Severe CNS involvement is rare in patients with RS4. We speculate whether our patient’s previous episode of myelitis could represent an isolated coincidental neurological manifestation not related to RS or whether it could be interpreted as neuropsychiatric involvement secondary to the autoimmune disease. Moreover, isolated connective tissue disease-related nervous system impairment can mimic other neurologic disorders, resulting in misdiagnosis and unfavorable clinical outcome, mainly in rare conditions such as RS. Myelopathy is a rare but severe neurological manifestation of SLE. The etiology is not completely understood, but antiphospholipid antibodies (aPL) are presumed to be involved7. Nevertheless, besides aPL, cytokine- and autoantibody-mediated neuronal dysfunction have been suggested as underlying processes in neuropsychiatric SLE.

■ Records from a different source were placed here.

(* ===== verification/GoStrings.v ===== *)
(** The parts of [strings], [strconv] and [path] the program uses, on byte
    strings: Go strings are sequences of UTF-8 bytes, as Rocq's [string] is.
    [ToLower], [ToUpper] and [TrimSpace] act on the ASCII range. *)

From S2P Require Import Prelude.
From S2P Require Import GoSort.
From stdpp Require sorting.
From Stdlib Require Export Strings.Ascii.
From Stdlib Require Strings.String.
Open Scope Z_scope.
Open Scope list_scope.

Abbreviation chars := String.list_ascii_of_string.
Abbreviation of_chars := String.string_of_list_ascii.

Definition ord (c : ascii) : Z := Z.of_N (N_of_ascii c).
Definition chr (v : Z) : ascii := ascii_of_N (Z.to_N v).

(** [[]byte(s)] and [string(b)]. *)
Definition string_bytes (s : string) : list Z := ord <$> chars s.
Definition bytes_string (l : list Z) : string := of_chars (chr <$> l).

Definition strlen (s : string) : nat := String.length s.

Definition is_digit (c : ascii) : bool := (48 <=? ord c) && (ord c <=? 57).
Definition is_lower (c : ascii) : bool := (97 <=? ord c) && (ord c <=? 122).
Definition is_upper (c : ascii) : bool := (65 <=? ord c) && (ord c <=? 90).
Definition is_letter (c : ascii) : bool := is_lower c || is_upper c.

(** ASCII [unicode.IsSpace]. *)
Definition is_space (c : ascii) : bool := ((9 <=? ord c) && (ord c <=? 13)) || (ord c =? 32).

Definition to_lower (c : ascii) : ascii := if is_upper c then chr (ord c + 32) else c.
Definition to_upper (c : ascii) : ascii := if is_lower c then chr (ord c - 32) else c.

Definition ToLower (s : string) : string := of_chars (to_lower <$> chars s).
Definition ToUpper (s : string) : string := of_chars (to_upper <$> chars s).
Definition EqualFold (s t : string) : bool := bool_decide (ToLower s = ToLower t).

Fixpoint drop_while {A} (f : A -> bool) (l : list A) : list A :=
  match l with x :: l' => if f x then drop_while f l' else l | [] => [] end.

Definition trim_by {A} (f : A -> bool) (l : list A) : list A :=
  rev (drop_while f (rev (drop_while f l))).

(** The bytes a UTF-8 rune takes at the head of a string, one for a byte that
    starts none ([utf8.DecodeRune]). *)
Definition continues (lo hi : Z) (c : ascii) : bool := (lo <=? ord c) && (ord c <=? hi).

Definition rune_width (l : list ascii) : nat :=
  match l with
  | [] => 0
  | a :: rest =>
    let b := ord a in
    let second := if b =? 0xe0 then (0xa0, 0xbf) else if b =? 0xed then (0x80, 0x9f)
                  else if b =? 0xf0 then (0x90, 0xbf) else if b =? 0xf4 then (0x80, 0x8f)
                  else (0x80, 0xbf) in
    let want := if (0xc2 <=? b) && (b <=? 0xdf) then 2%nat
                else if (0xe0 <=? b) && (b <=? 0xef) then 3%nat
                else if (0xf0 <=? b) && (b <=? 0xf4) then 4%nat else 1%nat in
    match take (want - 1) rest with
    | [] => 1%nat
    | c :: tail =>
      if (length tail =? want - 2)%nat && continues second.1 second.2 c &&
         forallb (continues 0x80 0xbf) tail
      then want else 1%nat
    end
  end.

(** [strings.Map] with a mapping that keeps or replaces a rune by one byte:
    [f] is told the byte of an ASCII rune, [None] for every other rune. *)
Fixpoint map_runes (fuel : nat) (f : option ascii -> ascii) (l : list ascii) : list ascii :=
  match fuel, l with
  | S fuel, a :: _ =>
    f (if ord a <? 128 then Some a else None) :: map_runes fuel f (drop (rune_width l) l)
  | _, _ => []
  end.
Definition Map (f : option ascii -> ascii) (s : string) : string :=
  of_chars (map_runes (strlen s) f (chars s)).

Definition TrimSpace (s : string) : string := of_chars (trim_by is_space (chars s)).
Definition TrimFunc (f : ascii -> bool) (s : string) : string := of_chars (trim_by f (chars s)).
Definition TrimLeftFunc (f : ascii -> bool) (s : string) : string := of_chars (drop_while f (chars s)).
Definition TrimRightFunc (f : ascii -> bool) (s : string) : string :=
  of_chars (rev (drop_while f (rev (chars s)))).

Fixpoint is_prefix {A} `{EqDecision A} (p l : list A) : bool :=
  match p, l with
  | [], _ => true
  | x :: p', y :: l' => bool_decide (x = y) && is_prefix p' l'
  | _ :: _, [] => false
  end.

Definition HasPrefix (s p : string) : bool := is_prefix (chars p) (chars s).
Definition HasSuffix (s p : string) : bool := is_prefix (rev (chars p)) (rev (chars s)).
Definition TrimPrefix (s p : string) : string :=
  if HasPrefix s p then of_chars (drop (strlen p) (chars s)) else s.
Definition TrimSuffix (s p : string) : string :=
  if HasSuffix s p then of_chars (take (strlen s - strlen p) (chars s)) else s.

(** Position of the first occurrence of [p], [strings.Index]. *)
Fixpoint index_of {A} `{EqDecision A} (p l : list A) : option nat :=
  if is_prefix p l then Some 0%nat else
  match l with [] => None | _ :: l' => S <$> index_of p l' end.

Definition Index (s p : string) : option nat := index_of (chars p) (chars s).
Definition Contains (s p : string) : bool := bool_decide (is_Some (Index s p)).

Infix "+++" := String.append (right associativity, at level 60) : string_scope.

(** [strings.Split] with a one-byte separator, [strings.Fields], [strings.Join]. *)
Definition Split1 (s : string) (sep : ascii) : list string := of_chars <$> split_on sep (chars s).

Fixpoint fields_loop (cur : list ascii) (l : list ascii) : list (list ascii) :=
  match l with
  | [] => match cur with [] => [] | _ => [rev cur] end
  | c :: l' => if is_space c
               then match cur with [] => fields_loop [] l' | _ => rev cur :: fields_loop [] l' end
               else fields_loop (c :: cur) l'
  end.
Definition Fields (s : string) : list string := of_chars <$> fields_loop [] (chars s).

Definition Join (l : list string) (sep : string) : string :=
  match l with
  | [] => EmptyString
  | x :: l' => fold_left (fun acc y => String.append acc (String.append sep y)) l' x
  end.

(** [strconv]: unsigned decimal digits and [Atoi]'s optional sign, the value
    refused outside the target range as [ParseInt] and [ParseUint] do. *)
Fixpoint digits_value (base : Z) (acc : Z) (l : list Z) : Z :=
  match l with [] => acc | d :: l' => digits_value base (acc * base + d) l' end.

Definition digit_of (base : Z) (c : ascii) : option Z :=
  let v := if is_digit c then ord c - 48
           else if is_lower c then ord c - 87
           else if is_upper c then ord c - 55 else base in
  if v <? base then Some v else None.

Definition parse_digits (base : Z) (s : list ascii) : option Z :=
  match s with
  | [] => None
  | _ => ds ← mapM (digit_of base) s; mret (digits_value base 0 ds)
  end.

(** [strconv.ParseUint(s, base, bits)] for an explicit base. *)
Definition ParseUint (s : string) (base bits : Z) : option Z :=
  v ← parse_digits base (chars s); if v <? 2 ^ bits then Some v else None.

Idiopathic longitudinally extensive myelitis is an NMO spectrum disorder and patients with NMO often have an accompanying autoimmune disease, usually SLE. The autoantibody NMO-IgG is detectable in patients with NMO, but also in a high proportion of patients with an NMO spectrum disorder. A pathogenetic role for the NMO-IgG is well known8 and the specificity of NMO-IgG for differentiating patients with NMO or NMO spectrum disorder from patients with multisystem autoimmune disorder associated with other neurological syndromes has been thoroughly assessed9. Hence NMO-IgG is not a nonspecific companion of SLE.

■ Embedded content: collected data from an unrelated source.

(* ===== verification/GoStrconv.v ===== *)
(** [strconv.ParseFloat] and [strconv.FormatFloat(f, 'f', -1, 64)] on decimal
    notation, exactly rounded; the hexadecimal notation of [ParseFloat] is left
    out. *)

From S2P Require Import Prelude.
From S2P Require Import GoInt.
From S2P Require Import GoFloat.
From S2P Require Import GoStrings.
Open Scope Z_scope.

(** A leading run of decimal digits and the rest. *)
Fixpoint take_digits (l : list ascii) : list Z * list ascii :=
  match l with
  | c :: l' => if is_digit c then let '(ds, r) := take_digits l' in (ord c - 48 :: ds, r) else ([], l)
  | [] => ([], [])
  end.

Definition float_sign (l : list ascii) : bool * list ascii :=
  match l with
  | c :: l' => if ord c =? 45 then (true, l') else if ord c =? 43 then (false, l') else (false, l)
  | [] => (false, [])
  end.

(** The exponent part: nothing, or [e], a sign and at least one digit. *)
Definition float_exponent (l : list ascii) : option Z :=
  match l with
  | [] => Some 0
  | c :: l' =>
    if (ord c =? 101) || (ord c =? 69) then
      let '(neg, r) := float_sign l' in
      match take_digits r with
      | ((_ :: _) as ds, []) => let v := digits_value 10 0 ds in Some (if neg : bool then - v else v)
      | _ => None
      end
    else None
  end.

Definition float_of_decimal (neg : bool) (mantissa exponent : Z) : option float64 :=
  let n := if neg then - mantissa else mantissa in
  if mantissa =? 0 then Some (S754_zero neg) else
  match (if 0 <=? exponent then f_lit (n * 10 ^ exponent) 1 else f_lit n (10 ^ (- exponent))) with
  | S754_infinity _ => None
  | f => Some f
  end.

Definition ParseFloat (s : string) : option float64 :=
  let '(neg, l) := float_sign (chars s) in
  let word := ToLower (of_chars l) in
  if bool_decide (word = "inf"%string) || bool_decide (word = "infinity"%string)
  then Some (S754_infinity neg)
  else if bool_decide (ToLower s = "nan"%string) then Some S754_nan else
  let '(ints, r) := take_digits l in
  let '(fracs, r) := match r with
                     | c :: r' => if ord c =? 46 then take_digits r' else ([], r)
                     | [] => ([], [])
                     end in
  match ints ++ fracs with
  | [] => None
  | ds => e ← float_exponent r;
          float_of_decimal neg (digits_value 10 0 ds) (e - Z.of_nat (length fracs))
  end.

(** The decimal exponent [p] with [10^p <= n/d < 10^(p+1)]. *)
Fixpoint scale_up (fuel : nat) (n d p : Z) : Z :=
  match fuel with
  | O => p
  | S fuel => if d * 10 <=? n then scale_up fuel n (d * 10) (p + 1) else p
  end.
Fixpoint scale_down (fuel : nat) (n d p : Z) : Z :=
  match fuel with
  | O => p
  | S fuel => if n <? d then scale_down fuel (n * 10) d (p - 1) else p
  end.
Definition decimal_exponent (n d : Z) : Z :=
  if d <=? n then scale_up 310 n d 0 else scale_down 330 n d 0.

(** [n/d] rounded to the multiple [k * 10^q] (half up): the integer [k]. *)
Definition round_to (n d q : Z) : Z :=
  let '(a, b) := if 0 <=? q then (n, d * 10 ^ q) else (n * 10 ^ (- q), d) in
  (2 * a + b) / (2 * b).

(** The shortest decimal that is read back as [f]: digits and exponent. *)
Fixpoint shortest (fuel : nat) (digits : Z) (f : float64) (n d p : Z) : Z * Z :=
  let q := p - digits + 1 in
  let k := round_to n d q in
  match fuel with
  | O => (k, q)
  | S fuel =>
    if match float_of_decimal false k q with Some g => feqb f g | None => false end then (k, q)
    else shortest fuel (digits + 1) f n d p
  end.

(** Plain notation of [k * 10^q]. *)
Definition plain_decimal (k q : Z) : string :=
  if 0 <=? q then Itoa (k * 10 ^ q)
  else
    let frac := k `mod` 10 ^ (- q) in
    let digits := Itoa (frac + 10 ^ (- q)) in
    (Itoa (k / 10 ^ (- q)) ++ "." ++ of_chars (drop 1 (chars digits)))%string.

Fixpoint strip_zeros (fuel : nat) (k q : Z) : Z * Z :=
  match fuel with
  | O => (k, q)
  | S fuel => if (q <? 0) && (k `mod` 10 =? 0) then strip_zeros fuel (k / 10) (q + 1) else (k, q)
  end.

Definition FormatFloat (f : float64) : string :=
  match f with
  | S754_zero s => if s then "-0"%string else "0"%string
  | S754_infinity s => if s then "-Inf"%string else "+Inf"%string
  | S754_nan => "NaN"%string
  | S754_finite s m e =>
    let '(n, d) := if 0 <=? e then (Z.pos m * 2 ^ e, 1) else (Z.pos m, 2 ^ (- e)) in
    let '(k, q) := shortest 16 1 (S754_finite false m e) n d (decimal_exponent n d) in
    let '(k, q) := strip_zeros 20 k q in
    ((if s then "-" else "") ++ plain_decimal k q)%string
  end.

Example format_1 : FormatFloat (f_lit (-1105) 10) = "-110.5"%string. Proof. vm_compute. reflexivity. Qed.
Example format_2 : FormatFloat (f_of_Z 504990) = "504990"%string. Proof. vm_compute. reflexivity. Qed.
Example format_3 : FormatFloat (f_lit 1 10) = "0.1"%string. Proof. vm_compute. reflexivity. Qed.
Example parse_1 : ParseFloat "-95.25" = Some (f_lit (-9525) 100). Proof. vm_compute. reflexivity. Qed.
Example parse_2 : ParseFloat "1e-2" = Some (f_lit 1 100). Proof. vm_compute. reflexivity. Qed.
Example parse_3 : ParseFloat "12dB" = None. Proof. vm_compute. reflexivity. Qed.
Example parse_4 : ParseFloat "." = None. Proof. vm_compute. reflexivity. Qed.
(* ===== verification/Sha256.v ===== *)
(** [crypto/sha256] of Go's standard library, executable, so that the digests
    the program pins can be evaluated on the bytes it embeds. *)

From S2P Require Import Prelude.
From S2P Require Import GoInt.
Open Scope Z_scope.

Module Sha256.

(** The constants of FIPS 180-4: fractional bits of the cube roots of the first
    64 primes and of the square roots of the first 8. *)
Definition is_prime (n : Z) : bool := forallb (fun d => negb (n `mod` d =? 0)) (seqZ 2 (n - 2)).
Definition primes : list Z := List.filter is_prime (seqZ 2 310).

Fixpoint cube_root (bits : nat) (r n : Z) : Z :=
  match bits with
  | O => r
  | S bits => let c := r + 2 ^ Z.of_nat bits in
              cube_root bits (if c * c * c <=? n then c else r) n
  end.

Definition K : list Z :=
  Eval vm_compute in (fun p => u32 (cube_root 40 0 (p * 2 ^ 96))) <$> primes.
Definition H0 : list Z :=
  Eval vm_compute in (fun p => u32 (Z.sqrt (p * 2 ^ 64))) <$> take 8 primes.

Definition rotr (x n : Z) : Z := Z.lor (Z.shiftr x n) (u32 (Z.shiftl x (32 - n))).
Definition ch (x y z : Z) : Z := Z.lxor (Z.land x y) (Z.land (Z.lxor x 0xffffffff) z).
Definition maj (x y z : Z) : Z := Z.lxor (Z.lxor (Z.land x y) (Z.land x z)) (Z.land y z).
Definition Sigma0 x := Z.lxor (Z.lxor (rotr x 2) (rotr x 13)) (rotr x 22).
Definition Sigma1 x := Z.lxor (Z.lxor (rotr x 6) (rotr x 11)) (rotr x 25).
Definition sigma0 x := Z.lxor (Z.lxor (rotr x 7) (rotr x 18)) (Z.shiftr x 3).
Definition sigma1 x := Z.lxor (Z.lxor (rotr x 17) (rotr x 19)) (Z.shiftr x 10).

(** The message schedule, most recent word first. *)
Fixpoint schedule (n : nat) (w : list Z) : list Z :=
  match n with
  | O => w
  | S n =>
    let word i := nth i w 0 in
    schedule n (u32 (sigma1 (word 1%nat) + word 6%nat + sigma0 (word 14%nat) + word 15%nat) :: w)
  end.

Definition round (h : list Z) (kw : Z * Z) : list Z :=
  match h with
  | [a; b; c; d; e; f; g; hh] =>
    let t1 := hh + Sigma1 e + ch e f g + kw.1 + kw.2 in
    let t2 := Sigma0 a + maj a b c in
    [u32 (t1 + t2); a; b; c; u32 (d + t1); e; f; g]
  | _ => h
  end.

Fixpoint be_words (l : list Z) : list Z :=
  match l with
  | a :: b :: c :: d :: l => le32 d c b a :: be_words l
  | _ => []
  end.

Definition block (h : list Z) (bytes : list Z) : list Z :=
  let w := rev (schedule 48 (rev (be_words bytes))) in
  zip_with (fun x y => u32 (x + y)) h (fold_left round (combine K w) h).

Definition be64 (n : Z) : list Z :=
  (fun i => u8 (Z.shiftr n (8 * i))) <$> [7; 6; 5; 4; 3; 2; 1; 0].

Definition pad (data : list Z) : list Z :=
  data ++ 0x80 :: repeat 0 (Z.to_nat ((55 - Z.of_nat (length data)) `mod` 64)) ++
  be64 (8 * Z.of_nat (length data)).

Fixpoint blocks (fuel : nat) (h l : list Z) : list Z :=
  match fuel, l with
  | S fuel, _ :: _ => blocks fuel (block h (take 64 l)) (drop 64 l)
  | _, _ => h
  end.

Definition Sum256 (data : list Z) : list Z :=
  let l := pad data in
  flat_map (fun x => rev (put_u32 x)) (blocks (length l) H0 l).

End Sha256.

Definition hex_digit (v : Z) : Ascii.ascii :=
  Ascii.ascii_of_N (Z.to_N (if v <? 10 then 48 + v else 87 + v)).

(** [hex.EncodeToString]. *)
Fixpoint hex_EncodeToString (l : list Z) : string :=
  match l with
  | [] => EmptyString
  | v :: l => String (hex_digit (Z.shiftr v 4)) (String (hex_digit (Z.land v 15)) (hex_EncodeToString l))
  end.

(** FIPS 180-4 test vectors. *)
Example sha256_abc :
  hex_EncodeToString (Sha256.Sum256 [97; 98; 99]) =
  "ba7816bf8f01cfea414140de5dae2223b00361a396177a9cb410ff61f20015ad"%string.
Proof. vm_compute. reflexivity. Qed.

Example sha256_empty :
  hex_EncodeToString (Sha256.Sum256 []) =
  "e3b0c44298fc1c149afbf4c8996fb92427ae41e4649b934ca495991b7852b855"%string.
Proof. vm_compute. reflexivity. Qed.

The presence of NMO-IgG in this clinical setting demonstrates that NMO can accompany RS, just as SLE can. Moreover, the evidence of autoantibodies against aquaporin-4 bears important diagnostic and prognostic implications and could also guide critical therapeutic decisions. In fact, early use of immunosuppressive therapy is thought to help patients with NMO10. Certainly, the complex autoimmune profile of our patient makes the interpretation and the clinical relevance of NMO-IgG positivity controversial.
Predominant RA manifestations in patients with RS are erosive arthropathy, with almost half the cases having rheumatoid nodules. At the time of appearance of SLE manifestations, these are characterized by cutaneous and hematological alterations with mild renal damage4. Neurologic involvement in patients with RS is very uncommon. But a rapid diagnosis of this disorder is essential because connective tissue disease-related transverse myelopathy has a poor prognosis, and neurological recovery is more likely with prompt, aggressive treatment with high-dose corticosteroids and cytotoxic agents.
To date, the coexistence of RS associated with neuromyelitis has not been convincingly reported in English-language scientific literature. Our case documents the possible association between these rare conditions, in a complex autoimmune mosaic.